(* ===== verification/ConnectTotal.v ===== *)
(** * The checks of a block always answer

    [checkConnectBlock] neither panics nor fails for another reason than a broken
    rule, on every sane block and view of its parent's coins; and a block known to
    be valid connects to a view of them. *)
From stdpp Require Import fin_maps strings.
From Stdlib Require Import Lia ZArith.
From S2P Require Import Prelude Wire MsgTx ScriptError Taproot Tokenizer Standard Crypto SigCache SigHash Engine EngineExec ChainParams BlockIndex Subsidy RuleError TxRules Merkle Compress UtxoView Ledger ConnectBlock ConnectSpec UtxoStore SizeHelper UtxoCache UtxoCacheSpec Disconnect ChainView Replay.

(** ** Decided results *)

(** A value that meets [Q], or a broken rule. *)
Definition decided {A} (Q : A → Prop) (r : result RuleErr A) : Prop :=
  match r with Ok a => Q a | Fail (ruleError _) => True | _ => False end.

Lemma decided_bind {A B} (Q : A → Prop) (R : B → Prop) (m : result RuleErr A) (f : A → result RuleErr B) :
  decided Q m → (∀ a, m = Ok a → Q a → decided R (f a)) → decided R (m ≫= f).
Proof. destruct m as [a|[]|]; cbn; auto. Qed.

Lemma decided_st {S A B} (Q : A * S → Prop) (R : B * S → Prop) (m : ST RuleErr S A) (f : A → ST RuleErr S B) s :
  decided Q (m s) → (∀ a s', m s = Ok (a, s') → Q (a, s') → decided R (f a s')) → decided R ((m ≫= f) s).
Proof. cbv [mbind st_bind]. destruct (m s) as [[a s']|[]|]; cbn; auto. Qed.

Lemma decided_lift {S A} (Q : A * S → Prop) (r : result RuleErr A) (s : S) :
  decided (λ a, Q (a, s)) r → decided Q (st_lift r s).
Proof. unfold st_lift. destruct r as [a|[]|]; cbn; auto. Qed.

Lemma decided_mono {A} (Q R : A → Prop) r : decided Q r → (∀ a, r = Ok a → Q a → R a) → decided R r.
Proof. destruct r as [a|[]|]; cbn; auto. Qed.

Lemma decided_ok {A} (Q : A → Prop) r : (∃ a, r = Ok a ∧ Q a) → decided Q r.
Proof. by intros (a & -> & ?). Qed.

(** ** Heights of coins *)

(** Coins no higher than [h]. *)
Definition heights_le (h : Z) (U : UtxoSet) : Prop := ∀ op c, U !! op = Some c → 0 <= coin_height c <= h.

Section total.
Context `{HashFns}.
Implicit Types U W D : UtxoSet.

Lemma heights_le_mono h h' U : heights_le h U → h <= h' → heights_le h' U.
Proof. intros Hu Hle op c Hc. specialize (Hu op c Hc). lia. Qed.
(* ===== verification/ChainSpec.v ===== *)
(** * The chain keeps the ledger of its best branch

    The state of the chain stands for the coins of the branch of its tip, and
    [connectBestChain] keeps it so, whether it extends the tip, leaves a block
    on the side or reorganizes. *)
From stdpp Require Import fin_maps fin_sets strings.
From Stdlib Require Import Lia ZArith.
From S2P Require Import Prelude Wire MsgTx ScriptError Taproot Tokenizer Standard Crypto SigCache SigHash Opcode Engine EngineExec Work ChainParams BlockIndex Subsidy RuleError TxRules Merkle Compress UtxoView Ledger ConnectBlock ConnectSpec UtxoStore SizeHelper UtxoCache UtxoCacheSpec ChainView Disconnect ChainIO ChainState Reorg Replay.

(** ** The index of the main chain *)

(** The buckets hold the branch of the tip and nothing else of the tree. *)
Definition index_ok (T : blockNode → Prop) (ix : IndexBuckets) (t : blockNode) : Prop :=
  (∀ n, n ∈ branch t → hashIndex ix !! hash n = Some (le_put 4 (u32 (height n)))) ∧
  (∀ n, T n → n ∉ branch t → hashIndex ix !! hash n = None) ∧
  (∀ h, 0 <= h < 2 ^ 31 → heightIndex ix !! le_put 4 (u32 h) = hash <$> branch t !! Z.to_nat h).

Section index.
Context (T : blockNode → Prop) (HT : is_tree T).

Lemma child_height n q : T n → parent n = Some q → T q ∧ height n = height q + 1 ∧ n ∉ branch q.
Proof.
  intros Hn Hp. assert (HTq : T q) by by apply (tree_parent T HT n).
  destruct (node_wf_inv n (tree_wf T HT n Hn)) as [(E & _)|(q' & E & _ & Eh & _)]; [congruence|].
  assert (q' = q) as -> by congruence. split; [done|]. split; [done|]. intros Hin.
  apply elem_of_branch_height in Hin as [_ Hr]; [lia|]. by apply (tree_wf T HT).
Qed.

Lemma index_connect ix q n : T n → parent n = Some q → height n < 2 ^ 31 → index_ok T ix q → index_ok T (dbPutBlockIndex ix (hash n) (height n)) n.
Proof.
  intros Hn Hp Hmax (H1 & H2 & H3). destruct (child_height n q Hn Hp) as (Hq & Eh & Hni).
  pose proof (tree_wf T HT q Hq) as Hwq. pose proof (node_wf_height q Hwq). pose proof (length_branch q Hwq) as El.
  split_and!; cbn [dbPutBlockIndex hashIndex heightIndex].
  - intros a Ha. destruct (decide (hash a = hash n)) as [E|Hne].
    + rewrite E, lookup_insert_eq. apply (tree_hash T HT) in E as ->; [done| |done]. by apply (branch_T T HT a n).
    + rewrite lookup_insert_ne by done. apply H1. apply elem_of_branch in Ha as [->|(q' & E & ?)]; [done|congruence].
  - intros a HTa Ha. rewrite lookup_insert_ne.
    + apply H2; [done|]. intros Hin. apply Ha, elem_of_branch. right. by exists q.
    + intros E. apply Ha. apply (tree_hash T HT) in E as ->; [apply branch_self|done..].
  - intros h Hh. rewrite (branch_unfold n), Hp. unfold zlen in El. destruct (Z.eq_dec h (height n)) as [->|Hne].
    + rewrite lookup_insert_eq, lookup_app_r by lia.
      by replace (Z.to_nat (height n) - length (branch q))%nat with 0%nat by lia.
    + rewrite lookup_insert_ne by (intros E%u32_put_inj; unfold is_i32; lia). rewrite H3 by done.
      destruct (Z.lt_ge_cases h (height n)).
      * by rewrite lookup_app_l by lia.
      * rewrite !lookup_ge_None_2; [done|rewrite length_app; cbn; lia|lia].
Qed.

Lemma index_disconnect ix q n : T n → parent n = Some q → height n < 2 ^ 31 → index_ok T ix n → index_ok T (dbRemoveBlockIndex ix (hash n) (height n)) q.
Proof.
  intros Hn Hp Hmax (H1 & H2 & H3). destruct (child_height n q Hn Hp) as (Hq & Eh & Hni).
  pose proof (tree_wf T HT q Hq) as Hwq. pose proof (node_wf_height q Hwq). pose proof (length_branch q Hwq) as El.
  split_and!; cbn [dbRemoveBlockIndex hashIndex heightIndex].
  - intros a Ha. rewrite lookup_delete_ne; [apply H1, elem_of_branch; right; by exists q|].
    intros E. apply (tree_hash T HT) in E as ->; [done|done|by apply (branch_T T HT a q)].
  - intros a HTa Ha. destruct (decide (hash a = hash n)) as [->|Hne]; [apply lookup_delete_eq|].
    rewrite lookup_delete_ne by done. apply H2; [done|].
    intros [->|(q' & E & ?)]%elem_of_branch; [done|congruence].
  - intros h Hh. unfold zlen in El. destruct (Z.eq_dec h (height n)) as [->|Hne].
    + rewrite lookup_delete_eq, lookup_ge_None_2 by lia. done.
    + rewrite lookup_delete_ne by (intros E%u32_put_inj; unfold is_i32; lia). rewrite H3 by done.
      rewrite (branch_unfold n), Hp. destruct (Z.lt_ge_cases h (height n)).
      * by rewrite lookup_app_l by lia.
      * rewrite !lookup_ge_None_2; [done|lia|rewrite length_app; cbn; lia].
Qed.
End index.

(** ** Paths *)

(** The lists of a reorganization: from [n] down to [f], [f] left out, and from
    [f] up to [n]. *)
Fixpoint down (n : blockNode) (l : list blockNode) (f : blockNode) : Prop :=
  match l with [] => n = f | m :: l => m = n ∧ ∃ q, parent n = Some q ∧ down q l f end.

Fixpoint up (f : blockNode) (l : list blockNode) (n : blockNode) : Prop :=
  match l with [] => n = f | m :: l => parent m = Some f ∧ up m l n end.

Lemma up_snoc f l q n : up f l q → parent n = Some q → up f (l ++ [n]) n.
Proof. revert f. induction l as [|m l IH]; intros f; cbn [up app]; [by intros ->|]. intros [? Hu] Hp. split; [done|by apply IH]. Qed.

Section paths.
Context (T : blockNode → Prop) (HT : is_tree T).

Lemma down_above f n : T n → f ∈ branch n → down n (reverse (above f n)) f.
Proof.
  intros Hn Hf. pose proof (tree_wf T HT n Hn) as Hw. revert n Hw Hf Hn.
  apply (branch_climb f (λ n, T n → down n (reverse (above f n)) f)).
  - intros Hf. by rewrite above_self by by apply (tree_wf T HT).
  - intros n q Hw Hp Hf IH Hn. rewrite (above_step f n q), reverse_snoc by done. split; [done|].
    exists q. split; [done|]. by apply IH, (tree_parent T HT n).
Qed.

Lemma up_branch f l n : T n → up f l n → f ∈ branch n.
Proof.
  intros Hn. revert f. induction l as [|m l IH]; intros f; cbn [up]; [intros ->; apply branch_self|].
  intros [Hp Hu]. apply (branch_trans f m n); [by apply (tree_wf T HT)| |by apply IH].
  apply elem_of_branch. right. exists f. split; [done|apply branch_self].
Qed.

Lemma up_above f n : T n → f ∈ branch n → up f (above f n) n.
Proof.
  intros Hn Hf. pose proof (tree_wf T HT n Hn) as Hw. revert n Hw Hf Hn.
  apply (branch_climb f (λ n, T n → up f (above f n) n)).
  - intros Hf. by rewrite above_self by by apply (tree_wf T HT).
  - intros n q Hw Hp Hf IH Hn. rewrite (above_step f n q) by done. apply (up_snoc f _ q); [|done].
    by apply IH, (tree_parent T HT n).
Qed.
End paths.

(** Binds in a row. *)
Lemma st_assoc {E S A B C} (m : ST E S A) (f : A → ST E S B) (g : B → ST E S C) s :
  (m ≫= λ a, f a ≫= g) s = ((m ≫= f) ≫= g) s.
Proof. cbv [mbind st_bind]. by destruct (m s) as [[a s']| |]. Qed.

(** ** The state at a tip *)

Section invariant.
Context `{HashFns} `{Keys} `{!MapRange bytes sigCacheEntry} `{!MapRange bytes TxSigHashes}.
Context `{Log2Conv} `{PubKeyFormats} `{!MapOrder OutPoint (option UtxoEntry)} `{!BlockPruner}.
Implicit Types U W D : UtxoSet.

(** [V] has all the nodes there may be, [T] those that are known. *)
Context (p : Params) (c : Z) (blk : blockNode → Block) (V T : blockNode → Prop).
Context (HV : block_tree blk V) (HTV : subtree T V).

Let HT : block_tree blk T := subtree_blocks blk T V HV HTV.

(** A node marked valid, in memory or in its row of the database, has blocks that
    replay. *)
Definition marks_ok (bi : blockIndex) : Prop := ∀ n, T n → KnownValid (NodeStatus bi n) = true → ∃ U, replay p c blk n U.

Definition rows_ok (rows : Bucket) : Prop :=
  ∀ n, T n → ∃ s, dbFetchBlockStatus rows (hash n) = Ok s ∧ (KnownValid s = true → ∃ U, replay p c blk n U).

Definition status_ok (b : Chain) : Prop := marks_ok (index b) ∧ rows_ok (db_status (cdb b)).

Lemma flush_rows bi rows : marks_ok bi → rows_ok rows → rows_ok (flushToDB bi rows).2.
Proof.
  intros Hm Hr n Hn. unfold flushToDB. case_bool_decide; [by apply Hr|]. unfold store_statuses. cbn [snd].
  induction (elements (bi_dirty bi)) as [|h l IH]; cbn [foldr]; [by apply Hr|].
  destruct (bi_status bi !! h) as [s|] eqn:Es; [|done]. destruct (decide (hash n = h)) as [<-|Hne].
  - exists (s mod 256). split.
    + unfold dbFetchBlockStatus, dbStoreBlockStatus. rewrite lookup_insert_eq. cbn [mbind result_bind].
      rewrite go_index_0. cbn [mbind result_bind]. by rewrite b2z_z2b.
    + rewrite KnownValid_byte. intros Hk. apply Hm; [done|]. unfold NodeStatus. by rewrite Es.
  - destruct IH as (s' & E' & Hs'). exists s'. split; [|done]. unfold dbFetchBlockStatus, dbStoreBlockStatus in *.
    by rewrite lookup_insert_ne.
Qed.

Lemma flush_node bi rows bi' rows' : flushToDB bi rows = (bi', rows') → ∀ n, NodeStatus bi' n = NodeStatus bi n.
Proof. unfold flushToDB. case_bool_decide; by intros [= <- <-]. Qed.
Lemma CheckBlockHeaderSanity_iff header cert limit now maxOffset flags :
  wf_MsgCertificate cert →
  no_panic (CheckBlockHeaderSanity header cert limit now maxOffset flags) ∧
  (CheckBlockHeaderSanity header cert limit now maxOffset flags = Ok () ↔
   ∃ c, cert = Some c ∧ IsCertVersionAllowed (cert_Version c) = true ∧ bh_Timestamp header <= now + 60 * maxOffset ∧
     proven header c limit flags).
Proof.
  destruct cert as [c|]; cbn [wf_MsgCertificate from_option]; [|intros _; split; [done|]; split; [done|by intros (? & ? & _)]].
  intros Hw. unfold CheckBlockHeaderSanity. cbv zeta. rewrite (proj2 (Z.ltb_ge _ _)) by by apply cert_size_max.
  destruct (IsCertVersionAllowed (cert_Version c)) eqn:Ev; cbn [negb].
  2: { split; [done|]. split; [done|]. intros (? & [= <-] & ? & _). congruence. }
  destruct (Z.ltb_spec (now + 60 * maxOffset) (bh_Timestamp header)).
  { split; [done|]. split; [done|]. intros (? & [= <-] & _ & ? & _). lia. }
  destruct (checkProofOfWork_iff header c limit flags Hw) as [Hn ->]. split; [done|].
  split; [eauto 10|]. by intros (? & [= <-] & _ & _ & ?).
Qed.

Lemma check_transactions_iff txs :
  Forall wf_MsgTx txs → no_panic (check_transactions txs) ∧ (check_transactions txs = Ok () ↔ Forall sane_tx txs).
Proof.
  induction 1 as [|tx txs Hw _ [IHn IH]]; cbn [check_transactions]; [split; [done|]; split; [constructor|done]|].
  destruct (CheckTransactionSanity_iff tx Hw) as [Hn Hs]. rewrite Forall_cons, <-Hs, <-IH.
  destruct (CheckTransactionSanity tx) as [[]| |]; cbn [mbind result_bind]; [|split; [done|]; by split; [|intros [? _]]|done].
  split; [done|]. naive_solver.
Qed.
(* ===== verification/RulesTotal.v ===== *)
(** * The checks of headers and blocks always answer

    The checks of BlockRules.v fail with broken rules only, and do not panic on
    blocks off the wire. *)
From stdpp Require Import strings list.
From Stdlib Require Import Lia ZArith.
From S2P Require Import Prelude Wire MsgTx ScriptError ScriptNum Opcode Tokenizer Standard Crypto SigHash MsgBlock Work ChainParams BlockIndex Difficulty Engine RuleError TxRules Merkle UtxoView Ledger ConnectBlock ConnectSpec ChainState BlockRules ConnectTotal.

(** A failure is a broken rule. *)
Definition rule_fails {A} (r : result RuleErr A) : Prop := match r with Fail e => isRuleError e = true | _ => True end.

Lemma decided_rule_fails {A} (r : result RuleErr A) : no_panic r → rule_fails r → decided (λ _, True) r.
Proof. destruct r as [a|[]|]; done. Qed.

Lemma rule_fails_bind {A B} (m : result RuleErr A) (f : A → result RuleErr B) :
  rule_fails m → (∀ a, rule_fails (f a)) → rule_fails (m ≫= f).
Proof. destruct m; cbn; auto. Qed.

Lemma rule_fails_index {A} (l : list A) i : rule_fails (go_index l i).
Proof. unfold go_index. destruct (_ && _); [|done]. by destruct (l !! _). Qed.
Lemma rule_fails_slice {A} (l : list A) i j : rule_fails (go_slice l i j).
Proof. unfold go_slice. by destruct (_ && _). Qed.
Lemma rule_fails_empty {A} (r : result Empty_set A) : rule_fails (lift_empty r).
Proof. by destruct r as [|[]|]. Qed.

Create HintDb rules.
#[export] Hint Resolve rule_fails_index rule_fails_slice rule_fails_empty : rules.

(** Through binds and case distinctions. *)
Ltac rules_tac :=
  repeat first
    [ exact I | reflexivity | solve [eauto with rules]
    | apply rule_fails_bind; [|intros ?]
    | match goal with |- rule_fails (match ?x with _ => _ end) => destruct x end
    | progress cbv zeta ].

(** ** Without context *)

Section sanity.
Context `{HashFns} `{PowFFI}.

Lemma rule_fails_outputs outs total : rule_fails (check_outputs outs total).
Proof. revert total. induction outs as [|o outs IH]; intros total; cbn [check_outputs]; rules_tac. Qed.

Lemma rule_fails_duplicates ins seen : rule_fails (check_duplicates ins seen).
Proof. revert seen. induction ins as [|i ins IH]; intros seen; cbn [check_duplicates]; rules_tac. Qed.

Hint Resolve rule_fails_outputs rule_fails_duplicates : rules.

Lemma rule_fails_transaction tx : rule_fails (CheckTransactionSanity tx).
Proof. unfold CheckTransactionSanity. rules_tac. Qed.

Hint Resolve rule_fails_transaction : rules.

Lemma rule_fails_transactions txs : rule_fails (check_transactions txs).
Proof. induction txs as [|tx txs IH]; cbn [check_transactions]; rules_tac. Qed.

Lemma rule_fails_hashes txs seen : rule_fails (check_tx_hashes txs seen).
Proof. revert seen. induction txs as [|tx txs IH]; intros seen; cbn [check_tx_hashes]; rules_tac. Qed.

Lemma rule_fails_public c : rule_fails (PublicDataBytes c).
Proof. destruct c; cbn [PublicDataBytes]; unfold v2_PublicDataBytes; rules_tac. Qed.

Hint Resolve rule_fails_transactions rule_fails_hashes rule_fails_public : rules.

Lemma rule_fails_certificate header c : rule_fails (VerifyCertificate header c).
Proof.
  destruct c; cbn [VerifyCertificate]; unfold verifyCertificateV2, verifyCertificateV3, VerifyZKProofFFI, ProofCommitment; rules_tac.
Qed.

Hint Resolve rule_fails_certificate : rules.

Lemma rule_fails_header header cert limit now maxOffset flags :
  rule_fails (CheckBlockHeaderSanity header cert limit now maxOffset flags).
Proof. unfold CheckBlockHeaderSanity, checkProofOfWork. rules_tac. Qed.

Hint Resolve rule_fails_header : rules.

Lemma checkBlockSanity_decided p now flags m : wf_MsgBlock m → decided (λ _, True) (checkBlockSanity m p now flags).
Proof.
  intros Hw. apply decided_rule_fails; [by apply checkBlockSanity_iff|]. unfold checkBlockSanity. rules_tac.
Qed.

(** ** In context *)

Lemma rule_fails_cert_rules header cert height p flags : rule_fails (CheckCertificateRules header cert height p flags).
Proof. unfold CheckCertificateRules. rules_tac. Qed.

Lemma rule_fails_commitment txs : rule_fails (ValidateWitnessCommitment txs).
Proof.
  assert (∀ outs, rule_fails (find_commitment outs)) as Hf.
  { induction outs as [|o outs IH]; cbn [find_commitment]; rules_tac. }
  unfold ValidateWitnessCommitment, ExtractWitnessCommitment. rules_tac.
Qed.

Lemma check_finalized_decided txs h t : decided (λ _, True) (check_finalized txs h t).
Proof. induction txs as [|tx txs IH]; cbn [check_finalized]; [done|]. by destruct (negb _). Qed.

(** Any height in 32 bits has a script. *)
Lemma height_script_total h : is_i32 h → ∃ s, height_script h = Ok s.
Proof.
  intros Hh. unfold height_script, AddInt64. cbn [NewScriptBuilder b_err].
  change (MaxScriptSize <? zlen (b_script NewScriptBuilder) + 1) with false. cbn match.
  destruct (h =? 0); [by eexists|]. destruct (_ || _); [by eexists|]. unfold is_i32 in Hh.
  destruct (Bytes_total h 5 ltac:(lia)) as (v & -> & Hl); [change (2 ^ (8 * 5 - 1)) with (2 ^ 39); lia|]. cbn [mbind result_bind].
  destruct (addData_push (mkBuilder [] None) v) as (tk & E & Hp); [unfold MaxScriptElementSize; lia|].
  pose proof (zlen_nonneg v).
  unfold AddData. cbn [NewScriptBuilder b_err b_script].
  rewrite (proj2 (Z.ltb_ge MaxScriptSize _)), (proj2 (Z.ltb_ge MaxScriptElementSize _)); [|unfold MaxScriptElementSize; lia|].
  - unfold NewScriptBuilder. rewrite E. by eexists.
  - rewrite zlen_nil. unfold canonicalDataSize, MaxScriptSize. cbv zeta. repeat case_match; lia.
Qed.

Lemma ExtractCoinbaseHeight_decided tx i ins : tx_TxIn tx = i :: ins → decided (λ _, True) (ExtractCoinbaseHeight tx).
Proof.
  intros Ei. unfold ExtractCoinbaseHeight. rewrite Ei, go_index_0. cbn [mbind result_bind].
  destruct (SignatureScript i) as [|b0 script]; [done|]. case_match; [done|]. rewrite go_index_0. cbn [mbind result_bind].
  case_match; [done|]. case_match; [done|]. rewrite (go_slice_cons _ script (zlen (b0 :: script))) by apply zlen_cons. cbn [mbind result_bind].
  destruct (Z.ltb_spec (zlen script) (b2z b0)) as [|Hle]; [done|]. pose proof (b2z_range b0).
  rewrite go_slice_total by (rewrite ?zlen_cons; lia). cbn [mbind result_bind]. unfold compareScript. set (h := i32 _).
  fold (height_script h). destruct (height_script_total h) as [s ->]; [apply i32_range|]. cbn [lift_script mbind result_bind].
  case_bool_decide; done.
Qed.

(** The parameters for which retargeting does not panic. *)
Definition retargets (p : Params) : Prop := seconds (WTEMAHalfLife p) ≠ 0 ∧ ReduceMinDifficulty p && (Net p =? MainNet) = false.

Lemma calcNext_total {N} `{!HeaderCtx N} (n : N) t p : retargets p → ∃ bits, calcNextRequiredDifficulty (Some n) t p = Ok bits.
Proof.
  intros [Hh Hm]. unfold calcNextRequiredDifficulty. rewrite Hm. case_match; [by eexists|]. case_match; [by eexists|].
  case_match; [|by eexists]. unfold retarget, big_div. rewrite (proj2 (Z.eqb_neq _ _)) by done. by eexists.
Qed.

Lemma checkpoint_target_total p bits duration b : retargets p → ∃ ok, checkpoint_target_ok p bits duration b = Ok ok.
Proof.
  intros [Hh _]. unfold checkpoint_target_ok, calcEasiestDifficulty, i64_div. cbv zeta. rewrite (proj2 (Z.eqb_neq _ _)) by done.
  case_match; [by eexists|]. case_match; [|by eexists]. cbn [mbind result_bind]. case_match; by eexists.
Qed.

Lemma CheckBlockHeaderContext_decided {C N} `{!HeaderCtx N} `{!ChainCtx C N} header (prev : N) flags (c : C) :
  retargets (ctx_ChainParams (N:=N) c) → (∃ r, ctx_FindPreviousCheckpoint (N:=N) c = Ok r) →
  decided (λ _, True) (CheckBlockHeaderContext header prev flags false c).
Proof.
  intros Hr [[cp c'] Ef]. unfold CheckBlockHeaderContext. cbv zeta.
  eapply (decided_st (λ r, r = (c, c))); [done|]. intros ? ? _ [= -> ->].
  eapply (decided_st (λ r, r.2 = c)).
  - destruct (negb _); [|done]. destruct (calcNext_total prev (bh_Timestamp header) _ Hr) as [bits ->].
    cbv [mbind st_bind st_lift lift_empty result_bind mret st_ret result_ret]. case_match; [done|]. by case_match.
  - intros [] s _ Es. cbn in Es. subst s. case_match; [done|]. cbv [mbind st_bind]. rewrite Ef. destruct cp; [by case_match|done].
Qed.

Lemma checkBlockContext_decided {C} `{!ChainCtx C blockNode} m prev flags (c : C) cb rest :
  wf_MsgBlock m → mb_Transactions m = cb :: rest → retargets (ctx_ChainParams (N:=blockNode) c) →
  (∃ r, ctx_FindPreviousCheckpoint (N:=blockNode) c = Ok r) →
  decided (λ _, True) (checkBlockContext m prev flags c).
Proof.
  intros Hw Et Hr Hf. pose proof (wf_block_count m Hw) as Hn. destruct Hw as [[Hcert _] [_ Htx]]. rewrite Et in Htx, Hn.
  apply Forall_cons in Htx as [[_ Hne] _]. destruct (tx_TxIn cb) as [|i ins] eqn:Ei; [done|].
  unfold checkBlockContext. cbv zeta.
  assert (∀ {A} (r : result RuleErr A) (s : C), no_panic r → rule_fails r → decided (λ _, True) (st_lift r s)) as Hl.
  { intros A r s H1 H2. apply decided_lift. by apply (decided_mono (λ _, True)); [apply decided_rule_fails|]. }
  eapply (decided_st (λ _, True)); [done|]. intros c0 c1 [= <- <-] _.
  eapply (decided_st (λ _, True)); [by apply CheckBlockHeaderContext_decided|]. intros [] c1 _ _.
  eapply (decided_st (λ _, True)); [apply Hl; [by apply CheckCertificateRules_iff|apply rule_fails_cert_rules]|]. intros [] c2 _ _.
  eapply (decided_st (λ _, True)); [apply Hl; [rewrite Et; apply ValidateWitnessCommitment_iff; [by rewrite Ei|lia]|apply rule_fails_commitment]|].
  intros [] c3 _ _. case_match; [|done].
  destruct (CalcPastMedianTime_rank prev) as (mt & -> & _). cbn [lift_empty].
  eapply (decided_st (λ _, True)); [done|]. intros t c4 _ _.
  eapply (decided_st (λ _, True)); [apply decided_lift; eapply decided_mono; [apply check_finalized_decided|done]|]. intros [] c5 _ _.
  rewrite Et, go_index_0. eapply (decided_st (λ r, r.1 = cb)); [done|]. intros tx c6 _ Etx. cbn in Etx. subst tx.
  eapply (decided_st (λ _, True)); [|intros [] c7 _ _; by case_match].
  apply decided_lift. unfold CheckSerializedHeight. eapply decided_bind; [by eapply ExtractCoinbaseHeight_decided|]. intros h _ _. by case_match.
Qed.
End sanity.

_ _ _ _ _ _ _

**PROMPT**
This exercise requires the lines of the entries containing the string "eauto".

**FINISHED TASK**
  split; [eauto 10|]. by intros (? & [= <-] & _ & _ & ?).
    [ exact I | reflexivity | solve [eauto with rules]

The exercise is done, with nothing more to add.